The following principles are presented to offer a broad approach and advice for the design, management and implementation of LTS functions and activities by the federal, state and other participants in the joint LTS process:

  1. LTS Consideration in the Remedy Process- LTS should be actively considered in the response action planning, design, implementation and decision-making processes. Life cycle costs and effectiveness of LTS and remedial options need to be factored into the remedy decisions.

  2. Protectiveness- LTS functions and activities must assure ongoing protection of public health, the environment and natural ecosystems for sites with residual contamination after response action is undertaken, consistent with pertinent laws and regulations.

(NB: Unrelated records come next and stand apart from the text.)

(* ===== verification/Variants.v ===== *)
(** * hardware: the tables of all variants

    What src/hardware/<variant>.h and .c give the firmware is well formed for
    each of the five variants, from the laws their files discharge. *)

From S2P Require Import Prelude Hid Hardware K84cs K80cs Kinesis Kinesis110 Ergodox.
Open Scope Z_scope.

(** A matrix of [rows] by [cols] with [size] keys in it, and a default layout
    of [ls] layers. *)
Record has_tables (H : Hardware) (size : Z) (rows cols ls : nat) : Prop := mkHasTables {
  each_key_once : physical_keys matrix_to_logical_map ≡ₚ seqZ 0 size;
  row_count : length matrix_to_logical_map = rows;
  col_count : Forall (fun r => length r = cols) matrix_to_logical_map;
  layout_length : Z.of_nat (length logical_to_hid_map_default) = Z.of_nat ls * size;
  layout_bytes : Forall is_u8 logical_to_hid_map_default;
  layer_keys_agree : forall k l, Z.of_nat k < size -> (l < ls)%nat ->
    SPECIAL_HID_KEY_NOREMAP (logical_to_hid_map_default !!! k) = true ->
    logical_to_hid_map_default !!! (k + l * Z.to_nat size)%nat = logical_to_hid_map_default !!! k
}.

Lemma ok_has_tables `{H : Hardware, !HardwareOk H} :
  has_tables H KEYPAD_LAYER_SIZE MATRIX_ROWS MATRIX_COLS layers.
Proof.
  constructor.
  - exact matrix_keys_ok.
  - exact matrix_rows_ok.
  - exact matrix_cols_ok.
  - by rewrite defaults_length, logical_keys_layers.
  - exact defaults_u8.
  - exact defaults_noremap.
Qed.

(** On every variant each physical key is at exactly one position of the key matrix, whose
    dimensions are those of the wiring; the default layout has one byte for each key of each
    layer; and the layer, macro and program keys mean the same in all layers, so that a layer
    can always be left with the key that entered it. *)
Theorem variant_tables :
  has_tables K84cs_hardware 84 14 6 3 /\ has_tables K80cs_hardware 80 16 5 2 /\
  has_tables Kinesis_hardware 86 16 10 2 /\ has_tables Kinesis110_hardware 86 13 8 2 /\
  has_tables Ergodox_hardware 76 7 12 2.
Proof.
  split; [exact (ok_has_tables (H:=K84cs_hardware))|]. split; [exact (ok_has_tables (H:=K80cs_hardware))|].
  split; [exact (ok_has_tables (H:=Kinesis_hardware))|]. split; [exact (ok_has_tables (H:=Kinesis110_hardware))|].
  exact (ok_has_tables (H:=Ergodox_hardware)).
Qed.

  3. Longevity- The commitment to ensure the sustainability of the remedy and the performance of LTS functions should extend over the lifetime of the contamination hazard and be able to span generations, if necessary. Given the potential duration of some remaining risks, current assumptions may require periodic reevaluation and modification.

  4. LTS Roles and Responsibilities- LTS management and implementation roles and responsibilities should be clearly articulated, accepted by all appropriate parties and documented through legal and other means. Assumptions regarding the determination and apportionment of LTS activities among federal, state, tribal, local government and private entities (including the site's owner) should also be defined and stated at the outset. In some cases, the site's owner will have principal responsibility for implementing and managing LTS actions. Given the inter-generational aspect of LTS and the potential for change over time, appropriate mechanisms should be developed to ensure continued performance of these LTS roles and responsibilities. The parties should also consider potential LTS impacts when planning and managing their respective sites in the future.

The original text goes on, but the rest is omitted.